** What this task involves **
Take the data from its first line. Print each line exactly until the line containing "64 (2 ^ 62)" has been printed too.

Records to use START

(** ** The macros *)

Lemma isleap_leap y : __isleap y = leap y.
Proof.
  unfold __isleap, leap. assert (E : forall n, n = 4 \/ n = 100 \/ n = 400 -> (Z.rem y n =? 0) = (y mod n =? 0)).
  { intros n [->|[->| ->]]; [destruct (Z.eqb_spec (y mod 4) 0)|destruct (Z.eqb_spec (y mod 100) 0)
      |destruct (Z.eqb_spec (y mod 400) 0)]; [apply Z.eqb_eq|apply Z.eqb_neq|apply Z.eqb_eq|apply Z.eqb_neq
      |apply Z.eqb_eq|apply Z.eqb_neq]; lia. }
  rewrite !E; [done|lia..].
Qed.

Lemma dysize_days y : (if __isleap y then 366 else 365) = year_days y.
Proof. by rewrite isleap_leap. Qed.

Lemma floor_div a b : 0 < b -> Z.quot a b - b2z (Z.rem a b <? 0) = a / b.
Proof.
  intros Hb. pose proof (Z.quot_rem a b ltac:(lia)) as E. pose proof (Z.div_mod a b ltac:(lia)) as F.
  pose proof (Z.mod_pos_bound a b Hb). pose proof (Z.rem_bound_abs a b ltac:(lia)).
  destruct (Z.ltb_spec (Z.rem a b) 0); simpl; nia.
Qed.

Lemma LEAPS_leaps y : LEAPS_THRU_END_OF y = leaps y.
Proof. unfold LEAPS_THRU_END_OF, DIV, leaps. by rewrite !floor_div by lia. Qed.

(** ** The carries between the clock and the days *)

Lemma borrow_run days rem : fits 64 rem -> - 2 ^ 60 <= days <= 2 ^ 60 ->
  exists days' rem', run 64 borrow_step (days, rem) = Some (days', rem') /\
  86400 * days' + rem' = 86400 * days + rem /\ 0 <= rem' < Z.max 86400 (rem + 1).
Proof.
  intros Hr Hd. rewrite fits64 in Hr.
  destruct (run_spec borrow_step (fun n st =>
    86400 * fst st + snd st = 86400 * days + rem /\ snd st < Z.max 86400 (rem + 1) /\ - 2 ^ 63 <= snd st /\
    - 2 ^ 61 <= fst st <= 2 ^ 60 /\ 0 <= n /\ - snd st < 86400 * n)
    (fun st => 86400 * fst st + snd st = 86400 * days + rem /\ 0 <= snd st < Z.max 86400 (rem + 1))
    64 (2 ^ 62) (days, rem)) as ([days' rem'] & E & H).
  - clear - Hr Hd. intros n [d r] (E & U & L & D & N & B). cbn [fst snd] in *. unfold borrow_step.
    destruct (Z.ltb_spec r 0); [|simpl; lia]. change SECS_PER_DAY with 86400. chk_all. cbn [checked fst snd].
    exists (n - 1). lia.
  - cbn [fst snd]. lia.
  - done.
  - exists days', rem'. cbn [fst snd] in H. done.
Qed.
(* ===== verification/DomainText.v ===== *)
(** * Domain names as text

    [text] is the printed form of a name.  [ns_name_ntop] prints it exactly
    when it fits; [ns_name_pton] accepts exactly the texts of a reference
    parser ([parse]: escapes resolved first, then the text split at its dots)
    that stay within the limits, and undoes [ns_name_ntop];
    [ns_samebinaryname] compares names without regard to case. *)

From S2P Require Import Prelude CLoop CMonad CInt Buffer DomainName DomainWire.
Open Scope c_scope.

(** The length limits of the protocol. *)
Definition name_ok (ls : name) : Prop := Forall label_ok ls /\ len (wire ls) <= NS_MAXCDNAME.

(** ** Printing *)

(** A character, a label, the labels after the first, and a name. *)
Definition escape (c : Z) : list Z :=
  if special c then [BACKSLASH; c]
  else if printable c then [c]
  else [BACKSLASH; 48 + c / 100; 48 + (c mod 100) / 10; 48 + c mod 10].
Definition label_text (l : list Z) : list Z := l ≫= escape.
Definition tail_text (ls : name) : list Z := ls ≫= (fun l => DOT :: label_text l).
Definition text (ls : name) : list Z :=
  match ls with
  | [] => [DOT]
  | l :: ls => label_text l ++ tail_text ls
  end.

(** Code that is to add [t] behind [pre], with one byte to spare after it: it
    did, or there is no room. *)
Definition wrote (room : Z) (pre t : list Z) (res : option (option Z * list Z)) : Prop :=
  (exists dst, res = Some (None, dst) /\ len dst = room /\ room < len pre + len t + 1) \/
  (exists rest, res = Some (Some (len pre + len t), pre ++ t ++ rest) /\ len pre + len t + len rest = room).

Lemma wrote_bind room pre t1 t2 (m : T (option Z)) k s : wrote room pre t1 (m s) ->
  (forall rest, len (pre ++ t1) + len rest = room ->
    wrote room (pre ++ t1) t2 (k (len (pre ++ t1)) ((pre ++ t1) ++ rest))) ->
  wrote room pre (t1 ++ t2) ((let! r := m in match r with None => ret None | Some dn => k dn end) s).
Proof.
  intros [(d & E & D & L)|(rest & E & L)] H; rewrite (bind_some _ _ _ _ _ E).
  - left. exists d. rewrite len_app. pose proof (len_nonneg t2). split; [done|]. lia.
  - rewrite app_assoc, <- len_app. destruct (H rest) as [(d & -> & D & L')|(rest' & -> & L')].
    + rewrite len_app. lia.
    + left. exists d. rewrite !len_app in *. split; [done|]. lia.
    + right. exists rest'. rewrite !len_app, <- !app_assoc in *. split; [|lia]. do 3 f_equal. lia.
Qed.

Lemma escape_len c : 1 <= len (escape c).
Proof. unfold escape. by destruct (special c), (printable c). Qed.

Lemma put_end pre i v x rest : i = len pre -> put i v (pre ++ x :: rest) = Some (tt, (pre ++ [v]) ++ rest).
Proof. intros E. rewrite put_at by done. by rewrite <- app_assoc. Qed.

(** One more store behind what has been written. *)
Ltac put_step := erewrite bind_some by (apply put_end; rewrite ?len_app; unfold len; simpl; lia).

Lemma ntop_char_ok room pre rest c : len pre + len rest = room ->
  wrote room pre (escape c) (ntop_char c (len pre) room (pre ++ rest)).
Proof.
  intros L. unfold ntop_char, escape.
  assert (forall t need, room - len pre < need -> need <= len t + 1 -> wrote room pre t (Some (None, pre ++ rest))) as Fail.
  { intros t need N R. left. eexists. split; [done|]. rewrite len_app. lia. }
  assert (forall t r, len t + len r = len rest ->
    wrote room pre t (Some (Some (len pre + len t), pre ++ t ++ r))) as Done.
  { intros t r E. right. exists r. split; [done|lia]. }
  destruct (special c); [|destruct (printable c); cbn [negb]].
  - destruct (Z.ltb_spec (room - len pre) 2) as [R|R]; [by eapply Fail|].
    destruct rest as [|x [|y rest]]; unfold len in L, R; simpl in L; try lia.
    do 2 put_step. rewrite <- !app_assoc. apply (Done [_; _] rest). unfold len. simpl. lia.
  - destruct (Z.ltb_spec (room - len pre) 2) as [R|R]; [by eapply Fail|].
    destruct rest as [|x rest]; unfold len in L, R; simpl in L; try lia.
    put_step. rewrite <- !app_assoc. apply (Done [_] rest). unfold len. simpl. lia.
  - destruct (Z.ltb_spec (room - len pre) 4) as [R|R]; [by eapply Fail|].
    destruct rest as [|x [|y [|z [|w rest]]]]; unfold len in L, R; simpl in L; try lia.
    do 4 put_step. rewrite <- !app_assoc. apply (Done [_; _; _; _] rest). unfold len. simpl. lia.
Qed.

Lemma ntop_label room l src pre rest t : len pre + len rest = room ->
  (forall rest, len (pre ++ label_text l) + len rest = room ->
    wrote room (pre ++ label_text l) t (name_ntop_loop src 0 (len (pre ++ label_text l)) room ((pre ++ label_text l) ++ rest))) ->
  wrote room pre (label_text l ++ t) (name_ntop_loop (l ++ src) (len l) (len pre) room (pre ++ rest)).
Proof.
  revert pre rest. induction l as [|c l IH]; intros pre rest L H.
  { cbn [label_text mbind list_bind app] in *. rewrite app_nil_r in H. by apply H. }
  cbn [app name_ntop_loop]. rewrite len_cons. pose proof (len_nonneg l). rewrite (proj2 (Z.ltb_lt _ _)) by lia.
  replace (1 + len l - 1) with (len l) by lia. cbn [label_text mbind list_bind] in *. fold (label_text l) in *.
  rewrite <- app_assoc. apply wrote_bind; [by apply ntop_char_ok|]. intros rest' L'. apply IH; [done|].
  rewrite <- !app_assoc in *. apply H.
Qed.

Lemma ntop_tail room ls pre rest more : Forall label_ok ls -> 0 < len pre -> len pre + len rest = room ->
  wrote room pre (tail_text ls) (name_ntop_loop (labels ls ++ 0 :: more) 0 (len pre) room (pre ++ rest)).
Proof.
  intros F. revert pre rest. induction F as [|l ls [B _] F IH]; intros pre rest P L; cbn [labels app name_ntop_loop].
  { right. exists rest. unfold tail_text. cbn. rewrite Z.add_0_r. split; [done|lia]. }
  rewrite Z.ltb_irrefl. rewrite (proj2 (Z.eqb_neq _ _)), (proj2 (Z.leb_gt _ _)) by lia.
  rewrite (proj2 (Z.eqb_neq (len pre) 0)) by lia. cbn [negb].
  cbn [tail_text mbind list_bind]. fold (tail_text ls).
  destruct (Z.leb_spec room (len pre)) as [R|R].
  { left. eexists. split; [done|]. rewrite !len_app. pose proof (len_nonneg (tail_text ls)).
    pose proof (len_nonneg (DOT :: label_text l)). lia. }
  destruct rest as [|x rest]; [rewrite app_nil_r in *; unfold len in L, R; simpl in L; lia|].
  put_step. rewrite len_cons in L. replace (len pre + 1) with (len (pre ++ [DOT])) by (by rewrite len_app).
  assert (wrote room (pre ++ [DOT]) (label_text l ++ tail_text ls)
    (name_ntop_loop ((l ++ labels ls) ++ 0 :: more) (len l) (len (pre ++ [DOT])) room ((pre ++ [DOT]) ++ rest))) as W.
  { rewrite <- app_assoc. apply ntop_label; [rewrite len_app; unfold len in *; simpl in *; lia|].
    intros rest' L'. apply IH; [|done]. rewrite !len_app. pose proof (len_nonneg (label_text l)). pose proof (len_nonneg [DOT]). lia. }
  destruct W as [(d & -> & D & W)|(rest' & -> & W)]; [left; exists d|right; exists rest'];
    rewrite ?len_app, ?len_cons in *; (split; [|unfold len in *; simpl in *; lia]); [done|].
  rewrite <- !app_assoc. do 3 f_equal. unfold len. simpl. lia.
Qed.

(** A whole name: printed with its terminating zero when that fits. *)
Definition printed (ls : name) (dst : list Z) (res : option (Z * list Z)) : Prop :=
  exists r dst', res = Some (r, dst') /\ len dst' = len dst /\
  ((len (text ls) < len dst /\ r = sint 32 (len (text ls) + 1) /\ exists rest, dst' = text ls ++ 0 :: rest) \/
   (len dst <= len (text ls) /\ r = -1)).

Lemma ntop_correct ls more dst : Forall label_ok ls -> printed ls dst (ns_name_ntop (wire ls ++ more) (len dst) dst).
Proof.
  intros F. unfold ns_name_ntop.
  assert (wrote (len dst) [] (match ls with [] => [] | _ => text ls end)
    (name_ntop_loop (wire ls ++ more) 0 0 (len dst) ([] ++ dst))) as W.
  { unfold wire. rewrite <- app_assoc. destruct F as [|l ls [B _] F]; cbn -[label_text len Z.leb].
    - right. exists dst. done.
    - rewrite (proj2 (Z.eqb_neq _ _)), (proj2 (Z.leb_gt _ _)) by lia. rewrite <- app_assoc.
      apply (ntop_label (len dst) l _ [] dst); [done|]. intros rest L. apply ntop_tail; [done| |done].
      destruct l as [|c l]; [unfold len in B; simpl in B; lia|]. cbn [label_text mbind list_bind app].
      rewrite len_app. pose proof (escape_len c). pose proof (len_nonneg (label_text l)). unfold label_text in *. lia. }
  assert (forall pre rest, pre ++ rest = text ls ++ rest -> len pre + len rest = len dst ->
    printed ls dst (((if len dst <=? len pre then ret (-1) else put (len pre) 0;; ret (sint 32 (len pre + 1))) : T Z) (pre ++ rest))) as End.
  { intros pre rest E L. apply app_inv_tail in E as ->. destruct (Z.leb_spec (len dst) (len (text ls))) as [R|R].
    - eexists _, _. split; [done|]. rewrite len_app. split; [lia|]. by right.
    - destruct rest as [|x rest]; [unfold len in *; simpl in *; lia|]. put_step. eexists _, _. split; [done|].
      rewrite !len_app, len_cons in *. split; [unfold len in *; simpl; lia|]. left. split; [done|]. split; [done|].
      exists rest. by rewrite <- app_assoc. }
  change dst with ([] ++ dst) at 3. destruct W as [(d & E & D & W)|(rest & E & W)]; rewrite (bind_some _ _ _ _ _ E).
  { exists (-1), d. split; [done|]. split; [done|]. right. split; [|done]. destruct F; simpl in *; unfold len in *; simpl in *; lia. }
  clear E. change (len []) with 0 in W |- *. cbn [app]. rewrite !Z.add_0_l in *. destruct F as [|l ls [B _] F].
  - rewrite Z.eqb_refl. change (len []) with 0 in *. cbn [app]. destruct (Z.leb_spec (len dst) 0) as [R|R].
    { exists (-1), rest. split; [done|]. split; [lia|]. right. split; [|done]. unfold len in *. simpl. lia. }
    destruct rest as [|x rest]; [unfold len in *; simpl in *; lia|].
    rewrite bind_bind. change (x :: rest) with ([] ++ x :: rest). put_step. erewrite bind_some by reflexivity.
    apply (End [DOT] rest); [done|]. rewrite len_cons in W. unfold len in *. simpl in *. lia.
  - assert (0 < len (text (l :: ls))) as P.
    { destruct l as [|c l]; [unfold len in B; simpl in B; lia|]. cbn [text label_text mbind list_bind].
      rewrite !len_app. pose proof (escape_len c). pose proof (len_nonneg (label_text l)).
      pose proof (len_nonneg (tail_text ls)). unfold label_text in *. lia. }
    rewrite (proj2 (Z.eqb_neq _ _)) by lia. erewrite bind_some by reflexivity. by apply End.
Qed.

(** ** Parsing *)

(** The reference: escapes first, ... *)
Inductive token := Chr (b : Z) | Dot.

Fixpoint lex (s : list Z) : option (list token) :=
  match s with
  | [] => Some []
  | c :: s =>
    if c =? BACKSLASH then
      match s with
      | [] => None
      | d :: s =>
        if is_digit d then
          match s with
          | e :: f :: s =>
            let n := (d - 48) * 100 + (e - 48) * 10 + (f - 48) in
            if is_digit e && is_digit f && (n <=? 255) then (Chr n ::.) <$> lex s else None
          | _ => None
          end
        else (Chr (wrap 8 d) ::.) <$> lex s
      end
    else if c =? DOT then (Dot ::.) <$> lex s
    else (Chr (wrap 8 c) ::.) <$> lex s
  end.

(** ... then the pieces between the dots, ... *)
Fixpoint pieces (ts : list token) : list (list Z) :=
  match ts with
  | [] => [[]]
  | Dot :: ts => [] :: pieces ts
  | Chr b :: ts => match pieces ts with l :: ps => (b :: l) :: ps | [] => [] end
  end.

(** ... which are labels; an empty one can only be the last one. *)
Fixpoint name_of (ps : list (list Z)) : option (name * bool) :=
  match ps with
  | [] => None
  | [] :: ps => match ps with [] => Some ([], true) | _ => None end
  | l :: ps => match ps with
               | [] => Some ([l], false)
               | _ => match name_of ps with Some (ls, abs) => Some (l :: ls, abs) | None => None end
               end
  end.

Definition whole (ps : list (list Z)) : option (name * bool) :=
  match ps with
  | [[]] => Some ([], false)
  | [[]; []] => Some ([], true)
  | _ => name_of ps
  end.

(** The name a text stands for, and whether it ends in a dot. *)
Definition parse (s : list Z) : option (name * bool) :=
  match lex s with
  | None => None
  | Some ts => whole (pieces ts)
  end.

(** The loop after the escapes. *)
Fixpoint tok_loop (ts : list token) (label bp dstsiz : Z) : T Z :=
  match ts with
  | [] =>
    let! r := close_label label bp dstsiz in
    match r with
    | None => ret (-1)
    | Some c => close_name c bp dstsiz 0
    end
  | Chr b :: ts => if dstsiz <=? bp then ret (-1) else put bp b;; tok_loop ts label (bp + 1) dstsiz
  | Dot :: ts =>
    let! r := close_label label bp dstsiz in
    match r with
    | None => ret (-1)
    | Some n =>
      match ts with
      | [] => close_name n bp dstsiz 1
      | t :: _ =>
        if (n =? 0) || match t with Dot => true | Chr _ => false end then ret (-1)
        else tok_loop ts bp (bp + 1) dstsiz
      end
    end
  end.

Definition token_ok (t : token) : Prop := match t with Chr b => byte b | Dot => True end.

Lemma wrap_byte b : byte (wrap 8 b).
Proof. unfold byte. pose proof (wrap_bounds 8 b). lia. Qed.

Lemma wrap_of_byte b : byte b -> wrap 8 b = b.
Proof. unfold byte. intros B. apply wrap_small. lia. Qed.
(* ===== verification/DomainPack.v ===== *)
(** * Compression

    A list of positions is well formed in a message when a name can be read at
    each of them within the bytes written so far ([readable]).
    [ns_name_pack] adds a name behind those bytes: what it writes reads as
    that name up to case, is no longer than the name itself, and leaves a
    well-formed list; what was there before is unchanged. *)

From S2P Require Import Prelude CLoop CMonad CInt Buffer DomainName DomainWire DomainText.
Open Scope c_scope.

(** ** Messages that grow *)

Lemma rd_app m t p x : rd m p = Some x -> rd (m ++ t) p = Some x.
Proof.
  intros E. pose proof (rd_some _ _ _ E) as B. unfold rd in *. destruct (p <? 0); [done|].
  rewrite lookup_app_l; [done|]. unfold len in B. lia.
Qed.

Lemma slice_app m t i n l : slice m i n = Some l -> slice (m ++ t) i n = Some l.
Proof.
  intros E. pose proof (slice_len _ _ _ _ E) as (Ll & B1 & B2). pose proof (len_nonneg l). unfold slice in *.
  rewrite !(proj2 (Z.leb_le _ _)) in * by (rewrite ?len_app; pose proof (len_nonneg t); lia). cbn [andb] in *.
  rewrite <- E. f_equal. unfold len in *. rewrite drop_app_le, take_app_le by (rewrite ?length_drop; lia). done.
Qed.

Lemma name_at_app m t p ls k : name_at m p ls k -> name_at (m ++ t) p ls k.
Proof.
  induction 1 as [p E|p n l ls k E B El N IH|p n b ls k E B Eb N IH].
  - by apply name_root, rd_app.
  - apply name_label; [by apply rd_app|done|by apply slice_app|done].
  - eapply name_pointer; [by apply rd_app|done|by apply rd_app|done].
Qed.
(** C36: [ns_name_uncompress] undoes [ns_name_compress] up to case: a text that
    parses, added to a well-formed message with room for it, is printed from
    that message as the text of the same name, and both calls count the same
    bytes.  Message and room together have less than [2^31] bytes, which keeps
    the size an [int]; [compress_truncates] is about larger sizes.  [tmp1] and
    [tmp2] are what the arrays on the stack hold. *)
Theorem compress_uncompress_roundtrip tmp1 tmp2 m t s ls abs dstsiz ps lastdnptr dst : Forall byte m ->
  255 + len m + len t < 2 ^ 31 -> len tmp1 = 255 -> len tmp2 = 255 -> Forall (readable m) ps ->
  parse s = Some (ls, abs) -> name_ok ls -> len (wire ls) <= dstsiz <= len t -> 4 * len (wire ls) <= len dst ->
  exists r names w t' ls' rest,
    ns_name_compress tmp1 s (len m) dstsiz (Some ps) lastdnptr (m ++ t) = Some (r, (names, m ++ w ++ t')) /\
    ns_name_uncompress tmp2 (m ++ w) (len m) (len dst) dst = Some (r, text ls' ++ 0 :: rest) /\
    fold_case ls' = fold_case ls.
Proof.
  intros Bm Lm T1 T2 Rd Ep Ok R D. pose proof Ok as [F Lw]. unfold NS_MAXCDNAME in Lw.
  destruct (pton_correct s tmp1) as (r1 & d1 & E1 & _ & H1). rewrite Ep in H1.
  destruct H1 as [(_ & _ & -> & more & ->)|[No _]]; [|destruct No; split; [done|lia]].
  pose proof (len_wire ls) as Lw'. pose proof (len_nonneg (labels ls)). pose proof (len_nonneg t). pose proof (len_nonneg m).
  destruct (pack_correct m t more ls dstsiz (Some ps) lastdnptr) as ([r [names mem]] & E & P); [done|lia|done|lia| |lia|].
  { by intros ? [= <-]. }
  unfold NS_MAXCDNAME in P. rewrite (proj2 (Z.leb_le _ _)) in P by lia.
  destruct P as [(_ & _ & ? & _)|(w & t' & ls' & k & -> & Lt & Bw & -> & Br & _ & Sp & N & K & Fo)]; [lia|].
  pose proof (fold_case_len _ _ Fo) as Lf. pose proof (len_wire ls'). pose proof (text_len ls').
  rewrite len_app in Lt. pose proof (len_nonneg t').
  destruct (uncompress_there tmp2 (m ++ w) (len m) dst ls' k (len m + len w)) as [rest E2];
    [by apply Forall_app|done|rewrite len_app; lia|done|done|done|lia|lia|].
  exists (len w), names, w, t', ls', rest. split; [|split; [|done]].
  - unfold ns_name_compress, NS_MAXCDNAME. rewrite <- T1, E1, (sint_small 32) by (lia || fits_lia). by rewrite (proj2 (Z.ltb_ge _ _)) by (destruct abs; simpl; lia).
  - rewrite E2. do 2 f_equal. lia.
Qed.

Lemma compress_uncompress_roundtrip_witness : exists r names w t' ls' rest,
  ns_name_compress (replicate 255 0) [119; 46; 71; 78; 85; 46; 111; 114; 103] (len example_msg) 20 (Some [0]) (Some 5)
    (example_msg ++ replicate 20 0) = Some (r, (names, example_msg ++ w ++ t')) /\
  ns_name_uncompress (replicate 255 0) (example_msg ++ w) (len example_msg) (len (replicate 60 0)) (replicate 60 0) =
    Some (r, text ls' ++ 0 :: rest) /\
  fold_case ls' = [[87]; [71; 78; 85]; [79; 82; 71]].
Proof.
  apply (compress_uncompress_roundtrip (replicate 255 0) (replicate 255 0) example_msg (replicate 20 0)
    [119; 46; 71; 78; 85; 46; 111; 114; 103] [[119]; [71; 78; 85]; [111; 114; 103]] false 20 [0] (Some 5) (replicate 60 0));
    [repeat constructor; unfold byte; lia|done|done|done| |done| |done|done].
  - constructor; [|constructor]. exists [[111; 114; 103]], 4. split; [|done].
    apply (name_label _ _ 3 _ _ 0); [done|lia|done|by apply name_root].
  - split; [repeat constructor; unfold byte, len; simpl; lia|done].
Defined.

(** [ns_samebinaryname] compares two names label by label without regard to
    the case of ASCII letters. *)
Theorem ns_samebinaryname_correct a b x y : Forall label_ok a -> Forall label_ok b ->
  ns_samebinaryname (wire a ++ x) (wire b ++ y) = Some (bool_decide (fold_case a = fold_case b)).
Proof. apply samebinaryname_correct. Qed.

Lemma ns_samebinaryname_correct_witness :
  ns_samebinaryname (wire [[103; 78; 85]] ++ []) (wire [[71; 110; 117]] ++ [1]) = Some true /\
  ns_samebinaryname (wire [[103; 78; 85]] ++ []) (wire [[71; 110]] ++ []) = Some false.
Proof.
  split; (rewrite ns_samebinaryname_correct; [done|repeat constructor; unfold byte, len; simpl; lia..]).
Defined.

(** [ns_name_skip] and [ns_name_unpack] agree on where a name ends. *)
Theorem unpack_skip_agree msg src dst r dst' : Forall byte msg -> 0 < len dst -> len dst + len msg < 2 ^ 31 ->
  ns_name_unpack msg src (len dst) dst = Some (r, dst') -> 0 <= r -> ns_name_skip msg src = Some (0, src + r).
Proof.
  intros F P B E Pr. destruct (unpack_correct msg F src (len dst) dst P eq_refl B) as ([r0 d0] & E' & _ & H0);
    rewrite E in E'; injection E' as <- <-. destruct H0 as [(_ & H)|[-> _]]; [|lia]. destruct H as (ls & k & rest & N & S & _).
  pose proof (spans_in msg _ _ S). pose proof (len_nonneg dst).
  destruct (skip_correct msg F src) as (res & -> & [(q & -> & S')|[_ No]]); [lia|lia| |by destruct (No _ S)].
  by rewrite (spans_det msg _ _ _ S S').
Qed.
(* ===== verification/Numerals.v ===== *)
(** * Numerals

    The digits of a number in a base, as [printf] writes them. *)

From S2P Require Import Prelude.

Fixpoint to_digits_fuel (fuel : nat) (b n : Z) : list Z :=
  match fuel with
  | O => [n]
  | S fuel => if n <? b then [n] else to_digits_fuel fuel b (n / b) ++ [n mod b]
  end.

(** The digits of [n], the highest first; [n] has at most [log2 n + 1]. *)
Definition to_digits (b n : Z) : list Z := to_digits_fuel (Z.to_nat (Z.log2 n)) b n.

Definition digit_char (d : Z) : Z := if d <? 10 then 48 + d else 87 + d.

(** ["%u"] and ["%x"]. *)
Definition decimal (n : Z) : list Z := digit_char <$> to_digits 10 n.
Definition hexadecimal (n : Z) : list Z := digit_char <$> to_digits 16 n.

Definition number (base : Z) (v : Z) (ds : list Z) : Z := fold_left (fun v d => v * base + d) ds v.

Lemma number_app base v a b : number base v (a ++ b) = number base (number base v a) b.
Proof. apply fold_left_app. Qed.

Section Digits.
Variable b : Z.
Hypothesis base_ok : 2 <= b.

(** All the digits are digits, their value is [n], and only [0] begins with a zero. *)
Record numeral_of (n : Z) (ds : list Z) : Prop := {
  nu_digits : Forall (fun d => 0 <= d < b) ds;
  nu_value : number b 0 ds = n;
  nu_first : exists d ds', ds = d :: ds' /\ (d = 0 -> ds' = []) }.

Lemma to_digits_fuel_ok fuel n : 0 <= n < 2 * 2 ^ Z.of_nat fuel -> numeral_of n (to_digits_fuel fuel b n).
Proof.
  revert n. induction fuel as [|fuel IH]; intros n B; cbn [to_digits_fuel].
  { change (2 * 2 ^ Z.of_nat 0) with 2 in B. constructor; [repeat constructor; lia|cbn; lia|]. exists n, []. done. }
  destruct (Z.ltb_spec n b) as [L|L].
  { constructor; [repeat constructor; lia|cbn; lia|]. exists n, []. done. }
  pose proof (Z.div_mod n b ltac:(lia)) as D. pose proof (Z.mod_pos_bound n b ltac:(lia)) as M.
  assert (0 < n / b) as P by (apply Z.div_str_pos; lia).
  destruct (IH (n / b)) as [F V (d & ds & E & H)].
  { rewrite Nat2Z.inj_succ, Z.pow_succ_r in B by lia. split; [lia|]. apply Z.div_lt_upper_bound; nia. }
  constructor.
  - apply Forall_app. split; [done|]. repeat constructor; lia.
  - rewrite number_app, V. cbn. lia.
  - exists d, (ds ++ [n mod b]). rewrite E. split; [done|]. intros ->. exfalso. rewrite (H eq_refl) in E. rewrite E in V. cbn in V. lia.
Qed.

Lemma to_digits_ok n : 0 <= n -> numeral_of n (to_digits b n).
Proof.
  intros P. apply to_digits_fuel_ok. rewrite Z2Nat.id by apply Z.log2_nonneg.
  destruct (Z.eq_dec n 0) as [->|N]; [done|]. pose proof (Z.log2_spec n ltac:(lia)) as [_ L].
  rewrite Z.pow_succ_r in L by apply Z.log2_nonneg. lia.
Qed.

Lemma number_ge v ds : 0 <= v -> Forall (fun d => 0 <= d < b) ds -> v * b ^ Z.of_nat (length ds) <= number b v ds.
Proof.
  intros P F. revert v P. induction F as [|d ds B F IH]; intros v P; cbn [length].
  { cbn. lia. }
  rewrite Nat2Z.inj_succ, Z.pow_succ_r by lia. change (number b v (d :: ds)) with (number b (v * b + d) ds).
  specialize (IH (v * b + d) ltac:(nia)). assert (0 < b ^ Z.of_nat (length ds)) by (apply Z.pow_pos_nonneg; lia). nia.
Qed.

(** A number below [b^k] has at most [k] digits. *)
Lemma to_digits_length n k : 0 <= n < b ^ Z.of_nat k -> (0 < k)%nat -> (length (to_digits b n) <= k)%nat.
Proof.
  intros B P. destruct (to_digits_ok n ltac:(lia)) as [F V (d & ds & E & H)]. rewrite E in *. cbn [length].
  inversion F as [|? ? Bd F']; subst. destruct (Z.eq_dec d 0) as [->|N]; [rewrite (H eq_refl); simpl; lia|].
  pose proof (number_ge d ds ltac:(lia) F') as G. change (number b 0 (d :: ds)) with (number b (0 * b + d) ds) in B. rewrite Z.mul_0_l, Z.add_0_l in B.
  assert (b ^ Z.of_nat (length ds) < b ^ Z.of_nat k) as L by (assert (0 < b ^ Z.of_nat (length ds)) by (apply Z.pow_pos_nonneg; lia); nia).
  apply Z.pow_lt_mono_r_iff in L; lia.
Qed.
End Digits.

Records to use END

** Solution to this exercise **
(** ** The macros *)

Lemma isleap_leap y : __isleap y = leap y.
Proof.
  unfold __isleap, leap. assert (E : forall n, n = 4 \/ n = 100 \/ n = 400 -> (Z.rem y n =? 0) = (y mod n =? 0)).
  { intros n [->|[->| ->]]; [destruct (Z.eqb_spec (y mod 4) 0)|destruct (Z.eqb_spec (y mod 100) 0)
      |destruct (Z.eqb_spec (y mod 400) 0)]; [apply Z.eqb_eq|apply Z.eqb_neq|apply Z.eqb_eq|apply Z.eqb_neq
      |apply Z.eqb_eq|apply Z.eqb_neq]; lia. }
  rewrite !E; [done|lia..].
Qed.

Lemma dysize_days y : (if __isleap y then 366 else 365) = year_days y.
Proof. by rewrite isleap_leap. Qed.

Lemma floor_div a b : 0 < b -> Z.quot a b - b2z (Z.rem a b <? 0) = a / b.
Proof.
  intros Hb. pose proof (Z.quot_rem a b ltac:(lia)) as E. pose proof (Z.div_mod a b ltac:(lia)) as F.
  pose proof (Z.mod_pos_bound a b Hb). pose proof (Z.rem_bound_abs a b ltac:(lia)).
  destruct (Z.ltb_spec (Z.rem a b) 0); simpl; nia.
Qed.

Lemma LEAPS_leaps y : LEAPS_THRU_END_OF y = leaps y.
Proof. unfold LEAPS_THRU_END_OF, DIV, leaps. by rewrite !floor_div by lia. Qed.

(** ** The carries between the clock and the days *)

Lemma borrow_run days rem : fits 64 rem -> - 2 ^ 60 <= days <= 2 ^ 60 ->
  exists days' rem', run 64 borrow_step (days, rem) = Some (days', rem') /\
  86400 * days' + rem' = 86400 * days + rem /\ 0 <= rem' < Z.max 86400 (rem + 1).
Proof.
  intros Hr Hd. rewrite fits64 in Hr.
  destruct (run_spec borrow_step (fun n st =>
    86400 * fst st + snd st = 86400 * days + rem /\ snd st < Z.max 86400 (rem + 1) /\ - 2 ^ 63 <= snd st /\
    - 2 ^ 61 <= fst st <= 2 ^ 60 /\ 0 <= n /\ - snd st < 86400 * n)
    (fun st => 86400 * fst st + snd st = 86400 * days + rem /\ 0 <= snd st < Z.max 86400 (rem + 1))
    64 (2 ^ 62) (days, rem)) as ([days' rem'] & E & H).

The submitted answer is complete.